Varese

Cantiere di viale Milano: ma dove sono i disagi?

Una delle barriere architettoniche

Non c’è varesino che, passando in città nei paraggi del mega-cantiere di viale Milano, non registri disagi e problemi. Lo abbiamo detto molte volte: traffico obbligato in alcune vie, pedoni in difficoltà nel passare da una parte all’altra, barriere architettoniche mai eliminate, per non parlare dei disagi di chi ha un’attività commerciale nei paraggi. Non ci sono dubbi che il cavalcavia andasse rifatto, ma il cantiere che è stato realizzato da Comune e Nord non manca di procurare gravi disagi.

E invece no, evidentemente ci sbagliavamo, può accadere. Resta lo sconcerto rispetto alla  conferenza stampa di ieri e alle affermazioni sul cantiere di viale Milano, che a parere dei presenti è gestito bene, in anticipo sui tempi (fine lavori prima del Natale di quest’anno: vedremo), non comporta caos e problemi di traffico, può scegliere di non risolvere problemi relativi a barriere architettoniche. Ieri, alla presentazione della convenzione tra Palazzo Estense e Nord per il nuovo ponte in via della Carnaga, parallelo a quello esistente che sarà riqualificato, si è fatto per la prima volta il punto anche sui lavori di viale Milano, un cantiere da 5 milioni e 400 mila euro, ripartiti, in egual misura, tra Comune e Nord.
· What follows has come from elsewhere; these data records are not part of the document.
(* ===== verification/IpRestriction.v ===== *)
(** * IP restriction ([src/src/plugins/ip_restriction.rs])

    The client address behind trusted proxies, the allow and deny lists, and the
    compilation of the configuration.  CIDR networks ([ipnetwork]) are a type
    class. *)

From Stdlib Require Import ZArith Lia Ascii.
From stdpp Require Import base tactics strings pretty option list.
From S2P Require Import Prelude Errors GraphStore Utf8 Hosts Json RequestVars Limiting Discovery.

Open Scope Z_scope.

Class IpNetworks : Type := {
  IpNetwork : Type;
  network_parse : string -> Result IpNetwork string;
  contains : IpNetwork -> IpAddr -> bool;
}.

(** [serde_json]'s text of an object with one string field. *)
Class JsonText : Type := { json_field : string -> string -> string }.

Definition char_count (s : string) : Z := Z.of_nat (length (utf8_chunks s)).

Section plugin.
Context `{IpNetworks} `{JsonText} `{HttpTypes}.

Record RawConfig : Type := {
  raw_whitelist : list string;
  raw_blacklist : list string;
  raw_message : string;
  raw_response_code : Z;
  raw_trusted_proxies : list string;
  raw_use_forwarded_headers : bool;
  raw_forwarded_header_error_policy : string;
}.

Inductive ForwardedHeaderErrorPolicy : Type := Direct | Deny.

Record PluginConfig : Type := {
  whitelist : list IpNetwork;
  blacklist : list IpNetwork;
  message : string;
  response_code : Z;
  trusted_proxies : list IpNetwork;
  use_forwarded_headers : bool;
  forwarded_header_error_policy : ForwardedHeaderErrorPolicy;
}.

(** The checks of [RawConfig::try_from]. *)
Definition RawConfig_try_from (config : RawConfig) : ProxyResult RawConfig :=
  if bool_decide (raw_whitelist config = []) && bool_decide (raw_blacklist config = [])
  then Err (Validation "At least one of 'whitelist' or 'blacklist' must be non-empty")
  else
    let message_len := char_count (raw_message config) in
    if negb ((1 <=? message_len) && (message_len <=? 1024))
    then Err (Validation ("message must be between 1 and 1024 characters, got " +:+ pretty message_len))
    else if negb ((raw_response_code config =? 403) || (raw_response_code config =? 404))
    then Err (Validation ("response_code must be 403 or 404, got " +:+ pretty (raw_response_code config)))
    else Ok config.

Fixpoint parse_networks (what : string) (l : list string) : ProxyResult (list IpNetwork) :=
  match l with
  | [] => Ok []
  | s :: l =>
    match network_parse s with
    | Ok n => let? rest := parse_networks what l in Ok (n :: rest)
    | Err e => Err (Validation ("Invalid " +:+ what +:+ " IP network '" +:+ s +:+ "': " +:+ e))
    end
  end.

Definition compile_config (cfg : RawConfig) : ProxyResult PluginConfig :=
  let? raw := RawConfig_try_from cfg in
  let? whitelist := parse_networks "whitelist" (raw_whitelist raw) in
  let? blacklist := parse_networks "blacklist" (raw_blacklist raw) in
  let? trusted_proxies := parse_networks "trusted proxy" (raw_trusted_proxies raw) in
  let other := raw_forwarded_header_error_policy raw in
  let? policy :=
    if bool_decide (other = "direct") then Ok Direct
    else if bool_decide (other = "deny") then Ok Deny
    else Err (Configuration ("Invalid forwarded_header_error_policy '" +:+ other +:+ "', expected 'direct' or 'deny'")) in
  Ok {| whitelist := whitelist; blacklist := blacklist; message := raw_message raw; response_code := raw_response_code raw;
        trusted_proxies := trusted_proxies; use_forwarded_headers := raw_use_forwarded_headers raw;
        forwarded_header_error_policy := policy |}.

(** ** The client address *)

Inductive ClientIpError : Type := InvalidForwardedHeader | Other (e : ProxyError).

Definition is_trusted_proxy (self : PluginConfig) (ip : IpAddr) : bool := existsb (fun n => contains n ip) (trusted_proxies self).

(** Every element parses, or nothing does. *)
Definition parse_hops (forwarded_header : string) : option (list IpAddr) :=
  mapM (fun hop => parse_ip (trim hop)) (split_char "," forwarded_header).

Definition client_from_proxy_chain (hops : list IpAddr) (is_trusted : IpAddr -> bool) : option IpAddr :=
  match List.find (fun ip => negb (is_trusted ip)) (rev hops) with Some ip => Some ip | None => head hops end.

Definition extract_forwarded_ip (self : PluginConfig) (req : RequestHeader) : Result (option IpAddr) unit :=
  match get_req_header_value req "x-forwarded-for" with
  | Some forwarded_header =>
    match parse_hops forwarded_header with
    | Some hops => Ok (client_from_proxy_chain hops (is_trusted_proxy self))
    | None => Err ()
    end
  | None => Ok (get_req_header_value req "x-real-ip" ≫= fun value => parse_ip (trim value))
  end.

(** [direct] is the session's peer address. *)
Definition get_real_client_ip (self : PluginConfig) (direct : option IpAddr) (req : RequestHeader) : Result IpAddr ClientIpError :=
  if use_forwarded_headers self then
    match direct with
    | None => Err (Other (Internal "Failed to determine immediate client IP"))
    | Some immediate_client =>
      if is_trusted_proxy self immediate_client then
        match extract_forwarded_ip self req with
        | Ok (Some real_ip) => Ok real_ip
        | Ok None => Ok immediate_client
        | Err _ =>
          match forwarded_header_error_policy self with
          | Direct => Ok immediate_client
          | Deny => Err InvalidForwardedHeader
          end
        end
      else Ok immediate_client
    end
  else match direct with
       | Some ip => Ok ip
       | None => Err (Other (Internal "Failed to determine client IP"))
       end.

Definition ip_rejection (self : PluginConfig) : Rejection :=
  let status := if (100 <=? response_code self) && (response_code self <=? 999) then response_code self else 403 in
  with_content_type "application/json" (with_body (json_field "message" (message self)) (Rejection_new status)).

Definition request_filter (self : PluginConfig) (direct : option IpAddr) (req : RequestHeader) : ProxyResult FilterVerdict :=
  match get_real_client_ip self direct req with
  | Err InvalidForwardedHeader => Ok (Reject (ip_rejection self))
  | Err (Other err) => Err err
  | Ok client_ip =>
    if negb (bool_decide (whitelist self = [])) && negb (existsb (fun n => contains n client_ip) (whitelist self))
    then Ok (Reject (ip_rejection self))
    else if existsb (fun n => contains n client_ip) (blacklist self) then Ok (Reject (ip_rejection self))
    else Ok Continue
  end.

End plugin.

(** ** Chains of proxies *)

Lemma split_char_some c a : split_char c a <> [].
Proof. destruct a as [|x a]; cbn; [done|]. case_bool_decide; [done|]. by destruct (split_char c a). Qed.
Lemma split_char_app_list c a b : split_char c (a +:+ String c b) = (split_char c a ++ split_char c b)%list.
Proof.
  induction a as [|x a IH]; cbn; [by rewrite bool_decide_true|]. rewrite IH. case_bool_decide; [done|].
  destruct (split_char c a) eqn:E; [by apply split_char_some in E|done].
Qed.

Lemma mapM_option_app {A B} (f : A -> option B) l k :
  mapM f (l ++ k)%list = match mapM f l, mapM f k with Some x, Some y => Some (x ++ y)%list | _, _ => None end.
Proof.
  induction l as [|a l IH]; [by cbn; destruct (mapM f k)|]. change ((a :: l) ++ k)%list with (a :: (l ++ k))%list.
  cbn [mapM]. rewrite IH. destruct (f a); cbn; [|done]. destruct (mapM f l); cbn; [|done]. by destruct (mapM f k).
Qed.

Lemma parse_hops_app a b : parse_hops (a +:+ "," +:+ b) =
  match parse_hops a, parse_hops b with Some x, Some y => Some (x ++ y)%list | _, _ => None end.
Proof. unfold parse_hops. change ("," +:+ b) with (String "," b). by rewrite split_char_app_list, mapM_option_app. Qed.

Section chain.
Context `{IpNetworks} `{JsonText} `{HttpTypes}.

Lemma chain_nearest_untrusted pre ip tail (t : IpAddr -> bool) : t ip = false -> Forall (fun x => t x = true) tail ->
  client_from_proxy_chain (pre ++ ip :: tail) t = Some ip.
Proof.
  intros Hip Ht. unfold client_from_proxy_chain. rewrite rev_app_distr. cbn. rewrite <-app_assoc.
  assert (Hf : forall l, List.find (fun x => negb (t x)) (rev tail ++ l) = List.find (fun x => negb (t x)) l).
  { intros l. assert (Hr : Forall (fun x => t x = true) (rev tail)) by (by apply List.Forall_rev).
    induction Hr as [|x r Hx Hr IH]; cbn; [done|]. by rewrite Hx. }
  rewrite Hf. cbn. by rewrite Hip.
Qed.

Lemma chain_all_trusted hops (t : IpAddr -> bool) : Forall (fun x => t x = true) hops -> client_from_proxy_chain hops t = head hops.
Proof.
  intros Ht. unfold client_from_proxy_chain. assert (Hr : Forall (fun x => t x = true) (rev hops)) by (by apply List.Forall_rev).
  assert (Hf : List.find (fun x => negb (t x)) (rev hops) = None) by (induction Hr as [|x r Hx _ IH]; cbn; [done|by rewrite Hx]). by rewrite Hf.
Qed.

(** The outcome when the forwarded header is not a list of addresses. *)
Definition by_policy (self : PluginConfig) (peer : IpAddr) : Result IpAddr ClientIpError :=
  match forwarded_header_error_policy self with Direct => Ok peer | Deny => Err InvalidForwardedHeader end.


(** Who is let through.  A request passes exactly when its client address is known and lies in a
    network of the whitelist, unless that is empty, and in none of the
    blacklist; every other outcome is the configured rejection, or an error
    when the connection has no peer address. *)
Theorem ip_verdict (self : PluginConfig) (direct : option IpAddr) (req : RequestHeader) :
  match request_filter self direct req with
  | Ok Continue => exists ip, get_real_client_ip self direct req = Ok ip /\
      (whitelist self = [] \/ exists n, n ∈ whitelist self /\ contains n ip = true) /\
      forall n, n ∈ blacklist self -> contains n ip = false
  | Ok (Reject r) => r = ip_rejection self /\
      forall ip, get_real_client_ip self direct req = Ok ip ->
        (exists n, n ∈ blacklist self /\ contains n ip = true) \/
        (whitelist self <> [] /\ forall n, n ∈ whitelist self -> contains n ip = false)
  | Err _ => direct = None
  end.
Proof.
  unfold request_filter. destruct (get_real_client_ip self direct req) as [ip|[|e]] eqn:Ec.
  - assert (Hall : forall l, existsb (fun n => contains n ip) l = false -> forall n, n ∈ l -> contains n ip = false).
    { intros l Hl n Hn. destruct (contains n ip) eqn:E; [|done]. rewrite <-Hl. symmetry. apply existsb_exists. exists n.
      by split; [apply list_elem_of_In|]. }
    assert (Hex : forall l, existsb (fun n => contains n ip) l = true -> exists n, n ∈ l /\ contains n ip = true).
    { intros l (n & Hn & E)%existsb_exists. exists n. by split; [apply list_elem_of_In|]. }
    case_bool_decide as Hw; cbn; [|destruct (existsb _ (whitelist self)) eqn:Ew; cbn].
    + destruct (existsb _ (blacklist self)) eqn:Eb; [split; [done|]; intros ? [= <-]; left; by apply Hex|]. exists ip. eauto 6.
    + destruct (existsb _ (blacklist self)) eqn:Eb; [split; [done|]; intros ? [= <-]; left; by apply Hex|]. exists ip. eauto 6.
    + split; [done|]. intros ? [= <-]. right. split; [done|by apply Hall].
  - done.
  - unfold get_real_client_ip in Ec. destruct direct; [|done]. repeat case_match; done.
Qed.

End chain.

(** ** Concrete networks *)

Module ToyNetworks.
#[export] Instance networks : IpNetworks := {
  IpNetwork := IpAddr * nat;
  network_parse s := match parse_ip s with Some ip => Ok (ip, 4%nat) | None => Err "invalid address" end;
  contains n ip := match n.1, ip with
                   | V4 a, V4 b => bool_decide (take n.2 a = take n.2 b)
                   | V6 a, V6 b => bool_decide (a = b)
                   | _, _ => false
                   end;
}.
#[export] Instance json : JsonText := { json_field k v := k +:+ "=" +:+ v }.

Definition config (policy : ForwardedHeaderErrorPolicy) : PluginConfig :=
  {| whitelist := []; blacklist := [(V4 [6; 6; 6; 6], 4%nat)]; message := "no"; response_code := 403;
     trusted_proxies := [(V4 [10; 0; 0; 0], 1%nat)]; use_forwarded_headers := true; forwarded_header_error_policy := policy |}.
Definition request (h : list (string * string)) : @RequestHeader ToyHttp.http :=
  {| method := "GET"; uri := (None, "/") : @Uri ToyHttp.http; headers := h : @HeaderMap ToyHttp.http |}.
End ToyNetworks.
Import ToyHttp ToyNetworks.


(** An unparsable claim under the default policy: the check sees the proxy. *)
Example garbage_claim_passes :
  let denied := [("x-forwarded-for", "6.6.6.6")] in
  let garbled := [("x-forwarded-for", "x, 6.6.6.6")] in
  request_filter (config Direct) (Some (V4 [10; 0; 0; 1])) (request denied) = Ok (Reject (ip_rejection (config Direct))) /\
  request_filter (config Direct) (Some (V4 [10; 0; 0; 1])) (request garbled) = Ok Continue.
Proof. split; vm_compute; reflexivity. Qed.

(** A proxy that appends a header line of its own leaves the client's line first. *)
Example second_line_ignored :
  get_real_client_ip (config Deny) (Some (V4 [10; 0; 0; 1])) (request [("x-forwarded-for", "1.2.3.4"); ("x-forwarded-for", "6.6.6.6")]) =
    Ok (V4 [1; 2; 3; 4]).
Proof. vm_compute. reflexivity. Qed.

(** An address on both lists is rejected. *)
Example blacklist_wins :
  request_filter {| whitelist := [(V4 [6; 6; 6; 6], 4%nat)]; blacklist := [(V4 [6; 6; 6; 6], 4%nat)]; message := "no"; response_code := 403;
     trusted_proxies := []; use_forwarded_headers := false; forwarded_header_error_policy := Direct |} (Some (V4 [6; 6; 6; 6])) (request [])
  <> Ok Continue.
Proof. vm_compute. discriminate. Qed.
Problemi di traffico? Il sindaco Fontana non è d’accordo. “Il traffico se non è migliorato, certamente non è peggiorato”, ha detto il primo cittadino. Cantiere-monstre? Fonte di continui disagi per automobilisti e pedoni? Il direttore delle Nord, l’ingegnere Roberto Ceseroli, comunica la promozione del cantiere. “Il Comitato paritetico del territorio sulla sicurezza, in visita presso il cantiere  – ha raccontato Ceseroli – ci ha detto che è un ottimo cantiere e che siamo in anticipo sui tempi. Anzi, si sono stupiti che non facessimo pubblicità a un cantiere simile”. Si tocca per un attimo anche la questione del binario unico in uscita dalla stazione di Varese verso Laveno nelle ore centrali della giornata, ma viene rapidamente accontonata.

E poi c’è il nodo delle barriere architettoniche. Un grosso problema: il cantiere, inizialmente, era stato concepito per essere attraversato dai pedoni unicamente mediante i sottopassi. Ma gli anziani? I portatori di handicap? Tutti coloro che, per ragioni di salute, non possono andare su e giù per le scale? Dall’iniziale rigidità si è passati alla realizzazione di una passerella che costeggia il cantiere. Ma le barriere restano. “Ma eliminarle avrebbe comportato lavori enormi, avrebbe significato sprecare risorse – dice l’assessore ai Lavori pubblici, Gladiseo Zagatto -. E dunque, dopo attente valutazioni, abbiamo pensato di non intervenire”.